Independent manual mobility indoors was mostly affected by hand function (House classification), MACS and GMFCS levels. Limited upper extremity range of motion had a greater impact on manual mobility indoors than outdoors. This was unexpected as it might reasonably be anticipated that more upper extremity range of motion would be needed when wheeling outdoors. For manual mobility outdoors, more impaired MACS level was the highest risk factor. No active grasp [17], wrist and finger spasticity [18] and more impaired GMFCS level all increased the risk slightly but less than anticipated. Factors other than gross and fine motor function such as limited physical endurance, respiratory function, other personal or environmental factors may be influential but were not examined in this study. In addition, limited data were available on potentially influential co-existing impairments such as cognitive or visual limitations.

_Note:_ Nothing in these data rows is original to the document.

(* ===== verification/RedactText.v ===== *)
(** * Redaction of unstructured text

    crates/mecmcp-redact/src/text.rs: the passes that find the value spans of a
    line, the splice that replaces them, and the scan over the lines with its
    open PEM block and its open YAML value. *)

From S2P Require Import Prelude Text Trust Slice Denylist.
From Stdlib Require Import Ascii.

Open Scope list_scope.
Open Scope nat_scope.

Definition PLACEHOLDER : string := "[REDACTED]".

Notation span := (nat * nat)%type (only parsing).

Definition TAB : ascii := ascii_of_nat 9.
Definition LF : ascii := ascii_of_nat 10.
Definition CR : ascii := ascii_of_nat 13.
Definition DQUOTE : ascii := ascii_of_nat 34.

(** ** Tokens of a line *)

(** The maximal runs of characters that are not white space; [start] is where
    the run that is being read began. *)
Fixpoint token_spans_from (i skip : nat) (start : option nat) (s : string) : list span :=
  match s with
  | EmptyString => match start with Some st => [(st, i)] | None => [] end
  | String _ s' =>
      match skip with
      | S k => token_spans_from (S i) k start s'
      | O =>
          match whitespace_width s with
          | Some (S k) =>
              match start with
              | Some st => (st, i) :: token_spans_from (S i) k None s'
              | None => token_spans_from (S i) k None s'
              end
          | _ => token_spans_from (S i) 0 (Some (default i start)) s'
          end
      end
  end.

Definition whitespace_token_spans (line : string) : list span := token_spans_from 0 0 None line.

Definition VALUE_TYPE_KEYWORDS : list string :=
  ["ascii-text"; "hexadecimal"; "encrypted-password"; "plain-text-password"; "simple-password";
   "authentication-key"; "md5"; "sha1"; "sha256"].

Definition is_value_type_keyword (token : string) : bool :=
  existsb (fun kw => eq_ignore_ascii_case kw token) VALUE_TYPE_KEYWORDS.

Definition SUBTOKEN_SPLIT_CHARS : list ascii := ["&"; ";"; ","; "?"; "{"; "}"]%char.

Definition is_subtoken_split (c : ascii) : bool := bool_decide (c ∈ SUBTOKEN_SPLIT_CHARS).

(** The non-empty pieces of [s], which starts at offset [i], between split
    characters; the current piece began at [piece_start]. *)
Fixpoint subtoken_spans_from (i piece_start : nat) (s : string) : list span :=
  let flush := if piece_start <? i then [(piece_start, i)] else [] in
  match s with
  | EmptyString => flush
  | String c s =>
      if is_subtoken_split c then flush ++ subtoken_spans_from (S i) (S i) s
      else subtoken_spans_from (S i) piece_start s
  end.

Definition subtoken_spans (line : string) (start end_ : nat) : list span :=
  subtoken_spans_from start start (slice line start end_).

Fixpoint first_value_in (line : string) (tokens : list span) : option nat :=
  match tokens with
  | [] => None
  | (s, e) :: tokens =>
      if str_exists is_ascii_alphanumeric (slice line s e) then
        if is_value_type_keyword (slice line s e) then first_value_in line tokens else Some s
      else first_value_in line tokens
  end.

Definition first_value_start (line : string) (tokens : list span) (from : nat) : option nat :=
  first_value_in line (drop from tokens).

(** ** Splicing *)

(** The order of [(start, Reverse(end))]. *)
Definition span_le (a b : span) : Prop := a.1 < b.1 \/ (a.1 = b.1 /\ b.2 <= a.2).

#[global] Instance span_le_dec : RelDecision span_le.
Proof. unfold span_le. intros a b. apply _. Defined.

Definition is_trailing_punct (c : ascii) : bool := bool_decide (c ∈ [";"; ","; "{"; "}"]%char).

(** One pass over the sorted spans; [cursor] is the end of what was written. *)
Fixpoint splice_from (line : string) (cursor : nat) (spans : list span) : string :=
  match spans with
  | [] => str_drop cursor line
  | (start, end_) :: spans =>
      if start <? cursor then splice_from line cursor spans
      else
        let value := slice line start end_ in
        let core_len := slen (trim_end is_trailing_punct value) in
        let punct_start := start + core_len in
        slice line cursor start +:+ PLACEHOLDER +:+ slice line punct_start end_ +:+ splice_from line end_ spans
  end.

Definition splice_spans (line : string) (spans : list span) : string :=
  splice_from line 0 (merge_sort span_le spans).

(** ** Values of denylisted keys *)

(** The first of [=] and [:] behind a denylisted key. *)
Definition key_separator (text : string) : option nat :=
  let behind sep :=
    match str_find (Ascii.eqb sep) text with
    | Some rel => if is_denylisted_key (str_take rel text) then Some rel else None
    | None => None
    end in
  match behind "="%char with Some rel => Some rel | None => behind ":"%char end.

(** The first sub-token with a denylisted key: where its value would start. *)
Fixpoint matched_subtoken (line : string) (subtokens : list span) : option nat :=
  match subtokens with
  | [] => None
  | (ss, se) :: subtokens =>
      match key_separator (slice line ss se) with
      | Some rel => Some (ss + rel + 1)
      | None => matched_subtoken line subtokens
      end
  end.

One striking result is that 36 % of children classified as GMFCS II (and therefore able to ambulate without aids indoors and outdoors) are not only using manual wheelchairs outdoors, but only 6 % can do so independently while 30 % are passively pushed. It appears that children with CP up to 11 years-of-age (at all GMFCS and MACS levels) are unlikely to attain independent mobility in manual wheelchairs outdoors irrespective of hand function, upper extremity range of motion or gross motor function abilities. So, manual wheeled mobility is not a realistic goal for the majority of children with CP. This strongly suggests that power mobility and other mobility options must be considered earlier for children at GMFCS levels II-V to promote independent mobility, activity and participation in the home, school and community.

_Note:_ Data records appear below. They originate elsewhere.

(** Escaped text opens no tag and closes no attribute. *)
Lemma escape_text_clean s d :
  d = "<"%char \/ d = ">"%char \/ d = "'"%char \/ d = DQUOTE -> contains_char d (escape_text s) = false.
Proof.
  intros Hd. induction s as [|c s IH]; [done|]. cbn [escape_text]. rewrite contains_char_app, IH, orb_false_r.
  by apply escape_char_clean.
Qed.

(** ** The properties *)


End xml.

For independent power mobility indoors, the highest risk factors were poor gross motor function (GMFCS V) and more impaired hand function, followed by wrist and finger spasticity. These factors also predicted a higher risk for dependent power mobility outdoors along with decreased upper limb range of motion. Children with limited purposeful hand use, including those classified as MACS and GMFCS V, may achieve independence using alternate access methods such as switches or head array for power mobility [2, 4, 22]. The fact that hand use and upper limb range of motion appeared to have such an impact on independent power mobility may suggest that most children were using standard side-mounted joysticks and alternate access methods may not have been adequately explored. However, information on power mobility access method is not collected in the CPUP database and so these data could not be analysed.

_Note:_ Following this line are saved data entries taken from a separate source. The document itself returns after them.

(* ===== verification/JunosRedact.v ===== *)
(** * Redaction of Junos support-bundle artefacts

    crates/mecmcp-redact/src/junos.rs: the XML pass with the Junos element
    names, the line scan for logs with its word, value and hash rules, and the
    choice between them. *)

From S2P Require Import Prelude Externals Json Text Trust Slice Denylist RedactText RedactXml Redaction.
From Stdlib Require Import Ascii.

Open Scope list_scope.
Open Scope nat_scope.

Definition REDACT_LOG_KEYS : list string :=
  ["pre-shared-key"; "secret"; "simple-password"; "encrypted-password"; "community"; "hmac-key";
   "authentication-key"; "authentication-password"; "privacy-password"; "privacy-key"; "password";
   "chap-secret"; "default-chap-secret"; "local-password"; "hello-authentication-key";
   "plain-text-password-value"; "key"; "value"].

Definition is_extra_secret_element (local_name : string) : bool :=
  existsb (String.eqb local_name) REDACT_LOG_KEYS && negb (is_denylisted_key local_name).

(** ** Words and tokens *)

Definition is_word_char (byte : ascii) : bool := is_ident byte.

Fixpoint run_length (p : ascii -> bool) (s : string) : nat :=
  match s with
  | EmptyString => 0
  | String c s => if p c then S (run_length p s) else 0
  end.

Definition word_end (line : string) (start : nat) : nat := start + run_length is_word_char (str_drop start line).

(** The last element of [word.rsplit('-')] is its first piece from the right. *)
Definition last_segment (word : string) : string := List.last (str_split "-" word) word.

Definition matches_sensitive_key_suffix (word : string) : bool :=
  ends_with "-password-value" word || existsb (String.eqb (last_segment word)) ["password"; "secret"; "key"].

Definition SET_CONTEXT_STOPWORDS : list string :=
  ["the"; "a"; "an"; "this"; "that"; "these"; "those"; "my"; "your"; "our"; "his"; "her"; "its"; "their"].

Definition is_config_identifier (token : string) : bool :=
  negb (is_empty_str token)
  && str_forall (fun b => is_ident b || Ascii.eqb b "/" || Ascii.eqb b "." || Ascii.eqb b ":") token.

(** [prev] says whether the byte before [s] is a word character. *)
Fixpoint set_word_ends (i : nat) (prev : bool) (s : string) : option nat :=
  match s with
  | EmptyString => None
  | String c s' =>
      match set_word_ends (S i) (is_word_char c) s' with
      | Some e => Some e
      | None =>
          match strip_prefix "set" s with
          | Some rest =>
              if negb prev && match rest with String d _ => negb (is_word_char d) | EmptyString => true end
              then Some (i + 3) else None
          | None => None
          end
      end
  end.

Definition rightmost_set_word_end (prefix : string) : option nat := set_word_ends 0 false prefix.

Definition is_quote (c : ascii) : bool := Ascii.eqb c "'" || Ascii.eqb c DQUOTE.

Definition set_statement_precedes (line : string) (key_start : nat) : bool :=
  let prefix := str_take key_start line in
  match rightmost_set_word_end prefix with
  | None => false
  | Some set_end =>
      forallb (fun token =>
        let trimmed := trim_matches is_quote token in
        is_config_identifier trimmed && negb (existsb (String.eqb trimmed) SET_CONTEXT_STOPWORDS))
        (split_whitespace (str_drop set_end prefix))
  end.

Definition VALUE_QUALIFIERS : list string := ["ascii-text"; "hexadecimal"; "plain-text"; "encrypted"].

Definition QUOT_ENTITY : string := "&quot;".

Definition bytes_start_with (line : string) (pos : nat) (needle : string) : bool := starts_with needle (str_drop pos line).

(** A bare token runs until white space or a semicolon. *)
Definition is_bare (c : ascii) : bool :=
  negb (Ascii.eqb c " " || Ascii.eqb c TAB || Ascii.eqb c LF || Ascii.eqb c CR || Ascii.eqb c ";").

Definition token_bounds (line : string) (pos : nat) : nat * nat := (pos, pos + run_length is_bare (str_drop pos line)).

(** The length of a quoted token behind its opening quote, the closing quote
    included. *)
Fixpoint quoted_length (quote : ascii) (s : string) : nat :=
  match s with
  | EmptyString => 0
  | String c s =>
      if Ascii.eqb c quote then 1
      else if Ascii.eqb c LF then 0
      else match s with
           | String d s' => if Ascii.eqb c "\" && Ascii.eqb d quote then 2 + quoted_length quote s'
                            else 1 + quoted_length quote s
           | EmptyString => 1
           end
  end.

Definition quot_entity_length (s : string) : nat :=
  match find_str QUOT_ENTITY s with
  | Some i => i + slen QUOT_ENTITY
  | None => slen s
  end.

Definition value_token (line : string) (pos : nat) : option (nat * nat) :=
  match str_drop pos line with
  | EmptyString => None
  | String first rest =>
      if is_quote first then Some (pos, pos + 1 + quoted_length first rest)
      else if bytes_start_with line pos QUOT_ENTITY then
        Some (pos, pos + slen QUOT_ENTITY + quot_entity_length (str_drop (pos + slen QUOT_ENTITY) line))
      else
        let '(start, end_) := token_bounds line pos in
        if start =? end_ then None else Some (start, end_)
  end.

Definition skip_blanks (line : string) (pos : nat) : nat := pos + run_length is_indent (str_drop pos line).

Environmental barriers may also have influenced study results. Children were included from all regions of Sweden including urban and rural areas. While environmental factors other than indoor and outdoor wheeled mobility performance were not specifically analysed, the data represents children living in the full range of cold northern to southern temperate weather regions, and both urban and rural environments. The wheeled mobility use data are therefore representative of the total population of children with CP in Sweden and suggests that results may be extrapolated to other countries that include a similar range of environments.

The range of outdoor environments included in this study may have influenced outdoor use of both manual and power wheelchairs. The outdoor environment is more challenging, and less familiar. There are longer distances to travel, more complex terrain (curbs, gravel, potholes), challenges when using public transports, different weather conditions (snow, ice, rain), and other potential hazards such as traffic to be negotiated. Outdoor terrain may be more challenging for younger children as well as those with visual impairments or cognitive limitations. Expectations should be age-appropriate as we would not expect young children who are walking to negotiate traffic or other hazards safely without adult assistance.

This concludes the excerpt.